I did read your comment on nitrosamines. You mentioned that nitrates can be converted to nitrites, which can further turn into nitrosamines. The final product is known to cause cancer.
However, I didn't really understand how to protect that. If I eat beets, spinich, and other high nitrate foods, am I more likely to get cancer?
Here is the situation and Dr. Bryan discusses some of this at length and so I recommend his books
1. Nitrosamines in isolation can definitely be cancerous. They are in cigarrette smoke for example.
2. You need amines to couple with the nitrates to get nitrosamines. So you could avoid amines to play it safe. I am kinding of doing that.
However, there are some very good reasons NOT to worry about this:
1. There is NO evidence that eating high nitrate foods is correlated to cancer. Seriously, can you imagine carrots or spinach being correlated to cancer? I can't. But, if you can, then avoid higher amine foods 2 hours before and after your high nitrate meals.
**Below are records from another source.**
(* ===== verification/SerconKeys.v ===== *)
(** * What is typed on the serial console

    Keys travel as characters or as escape sequences and arrive in pieces; the
    timer's call puts the same keys into the keyboard buffer. *)
From S2P Require Import Prelude Machine Clock Kbd VgaFb Sercon SerconTerm SerconLine.
Local Open Scope seabios_scope.

(** ** Keys *)

Inductive keystroke := KeyChar (c : Z) | KeySeq (s : termseq_s).
Definition key_ok (k : keystroke) : Prop :=
  match k with KeyChar c => 0 <= c < 256 /\ c <> 0x1b | KeySeq s => In s termseq end.
(** What the terminal sends. *)
Definition encode_key (k : keystroke) : list Z :=
  match k with KeyChar c => [c] | KeySeq s => 0x1b :: ts_seq s end.
Definition encode_keys (ks : list keystroke) : list Z := concat (map encode_key ks).
(** What the BIOS makes of it; some characters are on no key. *)
Definition key_codes (k : keystroke) : list Z :=
  match k with
  | KeyChar c => if truthy (ascii_to_keycode c) then [ascii_to_keycode c] else []
  | KeySeq s => [ts_keycode s]
  end.
Definition codes (ks : list keystroke) : list Z := concat (map key_codes ks).
Definition enqueue_all (l : list Z) (m : memory) : memory := foldl (fun m k => snd (enqueue_key k m)) m l.

Lemma encode_key_cons k : exists b l, encode_key k = b :: l.
Proof. destruct k; cbn; eauto. Qed.

(** ** The sequences *)

(** No sequence begins another one. *)
Lemma prefix_free s t : In s termseq -> In t termseq -> ts_seq s `prefix_of` ts_seq t -> s = t.
Proof.
  assert (Hall : forallb (fun s => forallb (fun t =>
    negb (bool_decide (ts_seq s `prefix_of` ts_seq t)) || bool_decide (ts_seq s = ts_seq t) && (ts_keycode s =? ts_keycode t)) termseq) termseq = true)
    by by vm_compute.
  intros Hs Ht Hp. rewrite forallb_forall in Hall. specialize (Hall s Hs). rewrite forallb_forall in Hall. specialize (Hall t Ht).
  rewrite bool_decide_true in Hall by done. cbn [negb orb] in Hall. apply andb_true_iff in Hall as [He%bool_decide_eq_true Hk%Z.eqb_eq].
  destruct s, t. cbn in *. by subst.
Qed.
Lemma cmpbuf_prefix s b l : cmpbuf s (b :: l) = true <-> ts_seq s `prefix_of` l.
Proof.
  unfold cmpbuf. cbn [length tail]. destruct (Z.ltb_spec (Z.of_nat (S (length l))) (Z.of_nat (length (ts_seq s)) + 1)) as [Hlt|Hge].
  - split; [done|]. intros Hp%prefix_length. lia.
  - rewrite bool_decide_eq_true. split.
    + intros Heq. exists (drop (length (ts_seq s)) l). by rewrite <- Heq at 1; rewrite take_drop.
    + intros [k ->]. by rewrite take_app_length.
Qed.
(** Two prefixes of a list are prefixes of each other. *)
Lemma prefixes_compare {A} (l1 l2 l : list A) : l1 `prefix_of` l -> l2 `prefix_of` l -> l1 `prefix_of` l2 \/ l2 `prefix_of` l1.
Proof. intros H1 H2. by eapply prefix_weak_total. Qed.

Lemma findseq_found s b l : In s termseq -> findseq (b :: ts_seq s ++ l) = Some s.
Proof.
  intros Hs. unfold findseq. destruct (List.find _ termseq) as [t|] eqn:Hf.
  - apply List.find_some in Hf as [Ht Hc%cmpbuf_prefix]. f_equal.
    destruct (prefixes_compare (ts_seq s) (ts_seq t) _ ltac:(by eexists) Hc) as [Hp|Hp]; [symmetry|]; by apply prefix_free.
  - eapply List.find_none in Hf; [|exact Hs]. cbv beta in Hf.
    assert (Hc : cmpbuf s (b :: ts_seq s ++ l) = true) by (apply cmpbuf_prefix; by eexists). congruence.
Qed.

(** The beginning of a sequence, of which bytes are still to come. *)
Definition incomplete (rest : list Z) : Prop :=
  exists s p x q, In s termseq /\ rest = 0x1b :: p /\ ts_seq s = p ++ x :: q.
Lemma findseq_incomplete rest : incomplete rest -> findseq rest = None.
Proof.
  intros (s & p & x & q & Hs & -> & Hseq). destruct (findseq (0x1b :: p)) as [t|] eqn:Hf; [exfalso|done].
  unfold findseq in Hf. apply List.find_some in Hf as [Ht Hc%cmpbuf_prefix].
  assert (Hp : ts_seq t `prefix_of` ts_seq s) by (rewrite Hseq; etransitivity; [exact Hc|by eexists]).
  pose proof (prefix_free t s Ht Hs Hp) as ->. apply prefix_length in Hc. rewrite Hseq, length_app in Hc. cbn in Hc. lia.
Qed.
Lemma incomplete_short rest : incomplete rest -> (length rest <= 4)%nat.
Proof.
  intros (s & p & x & q & Hs & -> & Hseq).
  assert (Hall : forallb (fun s => Nat.leb (length (ts_seq s)) 4) termseq = true) by by vm_compute.
  rewrite forallb_forall in Hall. specialize (Hall s Hs). apply Nat.leb_le in Hall. rewrite Hseq, length_app in Hall. cbn in *. lia.
Qed.
(** Incomplete bytes are not whole keys. *)
Lemma incomplete_not_keys rest k ks : incomplete rest -> key_ok k -> rest <> encode_keys (k :: ks).
Proof.
  intros (s & p & x & q & Hs & -> & Hseq) Hk Heq. unfold encode_keys in Heq. cbn [map concat] in Heq.
  destruct k as [c|t]; cbn [encode_key app] in Heq; [destruct Hk; congruence|]. injection Heq as Hp.
  assert (Hpre : ts_seq t `prefix_of` ts_seq s) by (rewrite Hseq, Hp; eexists; by rewrite <- app_assoc).
  pose proof (prefix_free t s Hk Hs Hpre) as ->. rewrite Hp in Hseq. apply (f_equal length) in Hseq. rewrite !length_app in Hseq. cbn in Hseq. lia.
Qed.

(** What has come of some keys: whole ones, and at most a part of the next. *)
Lemma keys_split ks : Forall key_ok ks -> forall B C, encode_keys ks = B ++ C -> exists ks1 ks2 rest,
  ks = ks1 ++ ks2 /\ B = encode_keys ks1 ++ rest /\ encode_keys ks2 = rest ++ C /\ (rest = [] \/ incomplete rest).
Proof.
  induction 1 as [|k ks Hk Hks IH]; intros B C Heq.
  { destruct B; [|done]. exists [], [], []. split_and!; [done..|by left]. }
  change (encode_keys (k :: ks)) with (encode_key k ++ encode_keys ks) in Heq.
  destruct (decide (length B < length (encode_key k))%nat) as [Hlt|Hge].
  - exists [], (k :: ks), B. split_and!; [done|done|done|].
    destruct B as [|b B]; [by left|right]. destruct k as [c|s]; cbn [encode_key length] in *; [lia|].
    cbn [app] in Heq. injection Heq as <- Heq.
    assert (Hp : B `prefix_of` ts_seq s).
    { destruct (prefixes_compare B (ts_seq s) (ts_seq s ++ encode_keys ks)) as [Hp|Hp]; [by exists C|by eexists|done|].
      apply prefix_length in Hp. lia. }
    destruct Hp as [[|x q] Hq]; [rewrite app_nil_r in Hq; subst; lia|]. by exists s, B, x, q.
  - assert (Hp : encode_key k `prefix_of` B).
    { destruct (prefixes_compare (encode_key k) B (encode_key k ++ encode_keys ks)) as [Hp|Hp]; [by eexists|rewrite Heq; by eexists|done|].
      destruct Hp as [z Hz]. assert (z = []) as -> by (apply (f_equal length) in Hz; rewrite length_app in Hz; destruct z; [done|cbn in Hz; lia]).
      rewrite Hz, app_nil_r. done. }
    destruct Hp as [B' ->]. rewrite <- app_assoc in Heq. apply app_inv_head in Heq.
    destruct (IH B' C Heq) as (ks1 & ks2 & rest & -> & -> & Hc & Hr). exists (k :: ks1), ks2, rest.
    split_and!; [done|by rewrite app_assoc|done|done].
Qed.

Lemma encode_keys_app ks1 ks2 : encode_keys (ks1 ++ ks2) = encode_keys ks1 ++ encode_keys ks2.
Proof. unfold encode_keys. by rewrite map_app, concat_app. Qed.
Lemma codes_app ks1 ks2 : codes (ks1 ++ ks2) = codes ks1 ++ codes ks2.
Proof. unfold codes. by rewrite map_app, concat_app. Qed.
Lemma encode_keys_length ks : (length ks <= length (encode_keys ks))%nat.
Proof.
  induction ks as [|k ks IH]; [cbn; lia|]. change (encode_keys (k :: ks)) with (encode_key k ++ encode_keys ks).
  destruct (encode_key_cons k) as (b & l & ->). rewrite length_app. cbn. lia.
Qed.

(** ** The loop *)

Section Keys.
Context {W : Type} `{Env W}.

Lemma loop_run ks : Forall key_ok ks -> forall n count rest m v (w : W), rx_buf v = encode_keys ks ++ rest ->
  rest = [] \/ (incomplete rest /\ count <> 0) -> (length ks < n)%nat ->
  input_loop n count (Machine m (SerconWorld v w)) = Some (tt, Machine (enqueue_all (codes ks) m) (SerconWorld (set_rx_buf rest v) w)).
Proof.
  induction 1 as [|k ks Hk Hks IH]; intros n count rest m v w Hbuf Hrest Hn; (destruct n as [|n]; [lia|]); cbn [input_loop mc_world sw_vars].
  - cbn in Hbuf. rewrite Hbuf. replace (set_rx_buf rest v) with v by (destruct v; cbn in *; by subst).
    destruct Hrest as [->|[Hi Hc]]; [done|]. pose proof (findseq_incomplete rest Hi) as Hf. destruct Hi as (s & p & x & q & _ & -> & _).
    unfold truthy. rewrite (proj2 (Z.eqb_neq count 0)) by done. cbn [Z.eqb Pos.eqb andb negb]. rewrite andb_true_r, Hf. by destruct (negb _).
  - change (encode_keys (k :: ks)) with (encode_key k ++ encode_keys ks) in Hbuf.
    change (codes (k :: ks)) with (key_codes k ++ codes ks). unfold enqueue_all. rewrite foldl_app. rewrite <- app_assoc in Hbuf.
    assert (Hnext : forall m', input_loop n count (Machine m' (SerconWorld (set_rx_buf (encode_keys ks ++ rest) v) w)) =
      Some (tt, Machine (enqueue_all (codes ks) m') (SerconWorld (set_rx_buf rest v) w))) 
      by (intros m'; apply (IH n count rest m' (set_rx_buf (encode_keys ks ++ rest) v) w eq_refl Hrest); cbn in Hn; lia).
    destruct k as [c|s]; cbn [encode_key app key_codes] in *; rewrite Hbuf.
    + destruct Hk as [_ Hc]. rewrite (proj2 (Z.eqb_neq c 0x1b)) by done. rewrite andb_false_r. cbn [andb].
      unfold shiftbuf. change (Z.to_nat 1) with 1%nat. destruct (truthy (ascii_to_keycode c)).
      * erewrite bind_some by reflexivity. erewrite bind_some by reflexivity. cbn [mc_mem mc_world sw_vars sw_rest].
        rewrite Hbuf. cbn [drop]. apply Hnext.
      * erewrite bind_some by reflexivity. erewrite bind_some by reflexivity. cbn [mc_mem mc_world sw_vars sw_rest].
        rewrite Hbuf. cbn [drop]. apply Hnext.
    + rewrite bool_decide_false.
      2: { assert (Hall : forallb (fun s => match ts_seq s with [] => false | _ => true end) termseq = true) by by vm_compute.
           rewrite forallb_forall in Hall. specialize (Hall s Hk). by destruct (ts_seq s). }
      cbn [negb andb Z.eqb Pos.eqb]. rewrite (findseq_found s 0x1b) by done.
      erewrite bind_some by reflexivity. erewrite bind_some by reflexivity. cbn [mc_mem mc_world sw_vars sw_rest]. rewrite Hbuf.
      replace (Z.to_nat (Z.of_nat (length (ts_seq s)) + 1)) with (S (length (ts_seq s))) by lia. cbn [drop].
      rewrite drop_app_length. apply Hnext.
Qed.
One of the reasons for this is that flavonoids in foods will actually turn the nitrosamine formation off and make it cancer protective according to some research. Example:http://www.ncbi.nlm.nih.gov/pubmed/16413414
"The reaction of flavanols with nitrous acid protects against N-nitrosamine formation and leads to the formation of nitroso derivatives which inhibit cancer cell growth."
There is a lot of evidence that nitrates in processed meats and possibly red meats can cause GI cancer. Now it may be some other compound that causes this or it could a different factor such as the fact there are no flavonoids.